CDT Day 46 — August 10
Red Conglomerate Overlook to Modoc Ridge
Milky Way Camp to Sunset Ridge Cowboy Camp
Miles hiked: 20
Total miles: 749.3
A late start and brutal terrain made today’s 20 miles feel like 40, but that doesn’t mean I didn’t have a great time. I had heard a lot of moaning and groaning about how difficult this section was, reports which turned out to be accurate, so I was ready for it. However, the effort was rewarded, bigly.
The sun was high and warm by the time SpiceRack and I left the overlook where we had camped. We made quick work of the final climb to a pass thing, then dropped down a wide ridge into the world of cow pastures and cow pies below. Spread ahead of us to the east was a scene of crumpled earth. Grassy ridges and fingers rose steeply to the Divide, which meandered up and over numerous high points. I knew we were going up there. It was going to be great. It was going to be hard.
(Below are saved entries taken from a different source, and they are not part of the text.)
Lemma add_writes_descriptor_witness :
  ∃ (text : string) (mode : Z),
    w_fs (add "build" "/opt/build.sh" "python3" false "-v" w0).2
      !! ["build.desktop"; "autostart"; ".config"; "u"; "home"]
    = Some (File text mode)
    ∧ text = "[Desktop Entry]" +:+ nl +:+ "Type=Application" +:+ nl +:+
             "Name=build" +:+ nl +:+ "Exec=/home/u/.config/autostart/build.sh" +:+ nl
    ∧ infix_str "Name=build" text = true
    ∧ infix_str "Exec=/home/u/.config/autostart/build.sh" text = true.
Proof.
  destruct (add_writes_descriptor "build" "/opt/build.sh" "python3" false "-v" w0
              (add "build" "/opt/build.sh" "python3" false "-v" w0).2)
    as (text & mode & H1 & H2 & H3 & H4 & _); [by_eval|].
  exists text, mode. repeat split; assumption.
Defined.

(** C7: [add] overwrites.  When a first [add] for an identifier and
    scope returns without raising, a second [add] for the same identifier
    and scope, with any script, interpreter and arguments, returns without
    raising as well, and leaves the machine that this second call alone
    would have left: the launcher and the descriptor hold the texts of the
    second call, the tree has the same paths as after the first call (no
    further file appears), and every node other than those two files is as
    the first call left it. *)
Theorem add_twice_overwrites (identifier : string) (system_wide : bool)
    (script1 interp1 args1 script2 interp2 args2 : string) (w w1 : world) :
  add identifier script1 interp1 system_wide args1 w = (Ok (), w1) →
  let d := startup_dir (w_env w) system_wide in
  let launcher := canon (w_env w) (d +:+ "/" +:+ identifier +:+ ".sh") in
  let descriptor := canon (w_env w) (d +:+ "/" +:+ identifier +:+ ".desktop") in
  ∃ w2 : world,
    add identifier script2 interp2 system_wide args2 w1 = (Ok (), w2)
    ∧ add identifier script2 interp2 system_wide args2 w = (Ok (), w2)
    ∧ dom (w_fs w2) = dom (w_fs w1)
    ∧ launcher ≠ descriptor
    ∧ w_fs w2 !! launcher
      = Some (File (launcher_text interp2 script2 args2) (octal [7; 5; 5]))
    ∧ (∃ mode, w_fs w2 !! descriptor
               = Some (File (descriptor_text identifier (d +:+ "/" +:+ identifier)) mode))
    ∧ ∀ q, q ≠ launcher → q ≠ descriptor → w_fs w2 !! q = w_fs w1 !! q.
Proof.
  intros H1 d launcher descriptor. subst d launcher descriptor.
  pose proof (startup_dir_nonempty (w_env w) system_wide) as Hd.
  rewrite !canon_entry by side.
  apply add_post in H1 as Hpost. destruct Hpost as (_ & Hnul & Hwalk & Hdir & Hreach & HL & [m HD]).
  apply add_ok in H1 as (wM & HM & HreachM & HcL & HcD & ->).
  set (d := startup_dir (w_env w) system_wide) in *.
  set (L := (base_name identifier +:+ ".sh") :: holder (w_env w) d identifier) in *.
  set (D := (base_name identifier +:+ ".desktop") :: holder (w_env w) d identifier) in *.
  assert (L ≠ D) as Hne by apply launcher_ne_descriptor.
  simpl in Hwalk, Hdir. clear HL HD.
  exists (set_fs w (<[D := File (descriptor_text identifier (d +:+ "/" +:+ identifier))
                          (mode_after_open wM D)]>
                  (<[L := File (launcher_text interp2 script2 args2) (octal [7; 5; 5])]>
                   (w_fs wM)))).
  split; [|split; [|split; [|split; [|split; [|split]]]]].
  - apply add_ok. eexists. split; [|split; [|split; [|split]]].
    + by apply makedirs_noop.
    + done.
    + simpl. fold d. unfold can_write. rewrite lookup_node_cons. fold L D.
      rewrite lookup_insert_ne by done. by rewrite lookup_insert_eq.
    + simpl. fold d. unfold can_write. rewrite lookup_node_cons. fold L D.
      by rewrite lookup_insert_eq.
    + simpl. fold d L D. apply world_eq; simpl; [done|].
      rewrite (insert_insert_ne _ L D) by done.
      rewrite insert_insert_eq, insert_insert_eq. do 2 f_equal.
      symmetry. unfold mode_after_open at 1. simpl. by rewrite lookup_insert_eq.
  - apply add_ok. by exists wM.
  - simpl. rewrite !dom_insert_L. done.
  - done.
  - simpl. rewrite lookup_insert_ne by done. by rewrite lookup_insert_eq.
  - eexists. simpl. by rewrite lookup_insert_eq.
  - intros q HqL HqD. simpl. by rewrite !lookup_insert_ne.
Qed.

Lemma add_twice_overwrites_witness :
  ∃ w2 : world,
    add "build" "/opt/other.sh" "sh" false ""
      (add "build" "/opt/build.sh" "python3" false "-v" w0).2 = (Ok (), w2)
    ∧ dom (w_fs w2) = dom (w_fs (add "build" "/opt/build.sh" "python3" false "-v" w0).2)
    ∧ w_fs w2 !! ["build.sh"; "autostart"; ".config"; "u"; "home"]
      = Some (File ("#!/bin/bash" +:+ nl +:+ nl +:+ "sh /opt/other.sh " +:+ nl) 493).
Proof.
  destruct (add_twice_overwrites "build" false "/opt/build.sh" "python3" "-v"
              "/opt/other.sh" "sh" "" w0
              (add "build" "/opt/build.sh" "python3" false "-v" w0).2)
    as (w2 & H1 & _ & H3 & _ & H5 & _); [by_eval|].
  exists w2. repeat split; assumption.
Defined.

Lemma remove_then_check_witness :
  check "build" false
    (remove "build" false (add "build" "/opt/build.sh" "python3" false "-v" w0).2).2
  = (Ok false,
     (remove "build" false (add "build" "/opt/build.sh" "python3" false "-v" w0).2).2).
Proof.
  apply (remove_then_check "build" false
           (add "build" "/opt/build.sh" "python3" false "-v" w0).2 _ true); by_eval.
Defined.

Example remove_after_add :
  remove "build" false (add "build" "/opt/build.sh" "python3" false "-v" w0).2
  = (Ok true, set_fs w0 (<[ ["autostart"; ".config"; "u"; "home"] := Dir ]>
                         (<[ [".config"; "u"; "home"] := Dir ]> fs0))).
Proof. by_eval. Qed.

(* ===================================================================== *)
(** ** What [add] leaves alone *)
(* ===================================================================== *)

Lemma visited_from_last cur comps : canon_from cur comps ∈ visited_from cur comps.
Proof.
  revert cur. induction comps as [|x comps IH]; simpl; intros cur; [set_solver|].
  apply elem_of_cons. right. apply IH.
Qed.

(** Whatever its outcome, [add] changes nothing but the launcher, the
    descriptor and the directories [os.makedirs] creates on the way to the
    startup directory. *)
Lemma add_frame_any i p n s a w r w' :
  add i p n s a w = (r, w') →
  w_env w' = w_env w
  ∧ ∀ q, q ≠ canon (w_env w) (startup_dir (w_env w) s +:+ "/" +:+ i +:+ ".sh") →
         q ≠ canon (w_env w) (startup_dir (w_env w) s +:+ "/" +:+ i +:+ ".desktop") →
         w_fs w' !! q = w_fs w !! q
         ∨ (q ∈ visited (w_env w) (startup_dir (w_env w) s)
            ∧ w_fs w !! q = None ∧ w_fs w' !! q = Some Dir).
Proof.
  unfold add. rewrite bind_run, startup_folder_run, !append_assoc, bind_run.
  destruct (os_makedirs (startup_dir (w_env w) s) w) as [[[]|e1] wM] eqn:HM; cycle 1.
  { intros [= <- <-]. split; [by eapply (makedirs_frame _ _ _ _ [])|].
    intros q _ _. by eapply makedirs_frame. }
  assert (w_env wM = w_env w) as HeM by (by eapply (makedirs_frame _ _ _ _ [])).
  intros Hrest.
  enough (w_env w' = w_env wM
          ∧ ∀ q, q ≠ canon (w_env w) (startup_dir (w_env w) s +:+ "/" +:+ i +:+ ".sh") →
                 q ≠ canon (w_env w) (startup_dir (w_env w) s +:+ "/" +:+ i +:+ ".desktop") →
                 w_fs w' !! q = w_fs wM !! q) as [He Hq].
  { split; [congruence|]. intros q HL HD. rewrite (Hq q HL HD).
    by eapply makedirs_frame. }
  revert Hrest. rewrite bind_run.
  destruct ((open_w _ ≫= _) wM) as [[[]|e2] w2] eqn:H2;
    apply write_frame in H2 as [He2 Hf2]; rewrite HeM in Hf2; cycle 1.
  { intros [= <- <-]. split; [done|]. intros q HL _. by apply Hf2. }
  rewrite bind_run.
  destruct (os_chmod _ _ w2) as [[[]|e3] w3] eqn:H3;
    apply chmod_frame in H3 as [He3 Hf3]; rewrite He2, HeM in Hf3; cycle 1.
  { intros [= <- <-]. split; [congruence|]. intros q HL _. rewrite Hf3 by done. by apply Hf2. }
  intros [He4 Hf4]%write_frame. rewrite He3, He2, HeM in Hf4.
  split; [congruence|]. intros q HL HD. rewrite Hf4, Hf3 by done. by apply Hf2.
Qed.

Lemma user_dir_shape e :
  ∃ X, canon e (startup_dir e false) = "autostart" :: ".config" :: X.
Proof.
  rewrite startup_dir_user. destruct (home_of e) as [h|]; [|by eexists].
  unfold canon. change "/.config/autostart" with (String "/"%char ".config/autostart").
  rewrite split_on_app_sep, canon_from_app. by eexists.
Qed.

(** Nothing on the way to /etc/init.d, and no file directly in it, lies
    at or under a directory of the form .../.config/autostart. *)
Lemma system_paths_outside_user X q :
  inside ("autostart" :: ".config" :: X) q →
  q ∈ [[]; []; ["etc"]; ["init.d"; "etc"]] ∨ (∃ x, q = [x; "init.d"; "etc"]) → False.
Proof.
  intros [k ->] [Hq|[x Hq]].
  - repeat (apply elem_of_cons in Hq as [Hq|Hq];
            [by repeat (destruct k as [|? k]; simplify_eq/=)|]).
    by apply elem_of_nil in Hq.
  - by repeat (destruct k as [|? k]; simplify_eq/=).
Qed.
And it was. After lunch under a shady pine at Shineberger Creek, we ‘swhacked up through sagebrush, collecting stickers and seeds in our socks, to one of these fingers before following it up to the ridge. I was drenched in sweat at the top, but a ferocious wind quickly chilled and dried my shirt. Bathtub rings of salt the were evidence of my struggle. It was about 4pm. Spice was right behind me and we spent the rest of the day stumbling, laughing, cruising, cursing the ridge and wind.
This was great fun. The wind was blowing 30+mph, making it difficult to walk in a straight line as we followed a fence of barbed wire along the MT-ID border. I lost my hat multiple times and nearly nicked myself on the barbs more than once. The trail was ludicrously steep at some points, and I struggled to find my rhythm on the maddening rollercoaster.
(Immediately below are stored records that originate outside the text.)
(** * crash_target: the crash adapter behind gdb's target contract

    A shallow embedding of the two variants of [crash_target.c]:

    - the per-task variant ([src/crash_target.c]): one gdb thread that
      always shows the task crash has selected;
    - the per-CPU variant ([src/unnamed/part_000]): one gdb thread per CPU.

    The adapter is stateful C++ code that calls into gdb (thread list,
    register caches, frame cache) and into crash (register and memory
    primitives).  It is embedded as a state-and-exception monad over a
    [world]: the part of gdb's state the adapter touches, crash's own
    state, the adapter's statics, and a trace of the calls made to the
    collaborators.  gdb's [error ()] is the monad's [throw]: the state
    reached so far is kept, as in C++ when the exception leaves the
    function. *)

From Stdlib Require Import ZArith List Lia Strings.Byte.
From stdpp Require Import base decidable option list numbers countable gmap strings pretty.

Local Open Scope Z_scope.

(** ** C scalars *)

Abbreviation byte := Byte.byte.

#[global] Instance byte_eq_dec : EqDecision byte := Byte.byte_eq_dec.

(** [#define TRUE 1] / [#define FALSE 0] of crash's [defs.h]. *)
Definition TRUE : Z := 1.
Definition FALSE : Z := 0.

(** Conversion of an [int] to [size_t] (64 bits), as the comparison
    [regsize > sizeof (regval)] performs it. *)
Definition to_size_t (z : Z) : Z := z mod 2 ^ 64.

(** Conversion of a [ULONGEST] to [int] (32 bits, two's complement), as the
    call [gdb_readmem_callback (offset, buf, len, write)] performs it on
    [len]. *)
Definition to_int (z : Z) : Z := (z + 2 ^ 31) mod 2 ^ 32 - 2 ^ 31.

Definition INT_MAX : Z := 2 ^ 31 - 1.
Definition INT_MIN : Z := - 2 ^ 31.
(** [std::uint32_t] and [std::int32_t], by their four bytes, least
    significant first. *)
Record word32 : Set := {
  byte0 : byte;
  byte1 : byte;
  byte2 : byte;
  byte3 : byte
}.

Definition byte_of_Z (z : Z) : byte :=
  match Byte.of_N (Z.to_N (z mod 256)) with
  | Some b => b
  | None => x00
  end.

Definition Z_of_byte (b : byte) : Z := Z.of_N (Byte.to_N b).

Definition word32_of_Z (z : Z) : word32 :=
  {| byte0 := byte_of_Z z;
     byte1 := byte_of_Z (Z.shiftr z 8);
     byte2 := byte_of_Z (Z.shiftr z 16);
     byte3 := byte_of_Z (Z.shiftr z 24) |}.

Definition word32_unsigned (w : word32) : Z :=
  Z_of_byte (byte0 w) + 256 * (Z_of_byte (byte1 w)
    + 256 * (Z_of_byte (byte2 w) + 256 * Z_of_byte (byte3 w))).

#[export] Instance Layout_word32 : Layout word32 := {|
  sizeof := 4;
  object_bytes := fun w => [byte0 w; byte1 w; byte2 w; byte3 w];
  from_bytes := fun l =>
    {| byte0 := nth 0 l x00; byte1 := nth 1 l x00;
       byte2 := nth 2 l x00; byte3 := nth 3 l x00 |}
|}.

(** A [struct] of two members laid out back to back. *)
#[export] Instance Layout_pair (A B : Type) `{Layout A} `{Layout B} : Layout (A * B) := {|
  sizeof := (sizeof A + sizeof B)%nat;
  object_bytes := fun p => object_bytes (fst p) ++ object_bytes (snd p);
  from_bytes := fun l =>
    (from_bytes (firstn (sizeof A) l), from_bytes (skipn (sizeof A) l))
|}.

(** ** A small machine implementing [Win32]

    One target process with a window, a few mapped bytes and the access
    checks of the real calls: reading needs [PROCESS_VM_READ], writing
    needs [PROCESS_VM_WRITE] and [PROCESS_VM_OPERATION]. *)
Module Demo.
There was plenty to distract from the hard work, however. The views, of course, were as staggering as the wind. Vast landscapes in all directions. The flats of Idaho to the south, the flats of Montana to the north, and more peaks and hills everywhere else.
We flip flopped over the border perhaps a dozen times in eight miles of ridge, the old fence doing little to keep us in or out. The round stones that made up the trail left me questioning their origin, perhaps an ancient seabed millions of years ago. Who knows? I’m no geologist. We surprised a herd of sheep, then watched them migrate in single file across a steep slope. Spice sang Three Little Birds on loop as the evening wore on.
We took a hard left to follow another finger into the valley as the sun set behind Garfield Peak, not once but twice. We were planning on making it all the way down to the valley floor before camping. Instead we decided to take advantage of the views, lack of mosquitos, and dying breeze to cowboy camp for the first time on this trip half way down. No complaints here. That was hard walking and I think it earned us a sunrise to go with the sunset.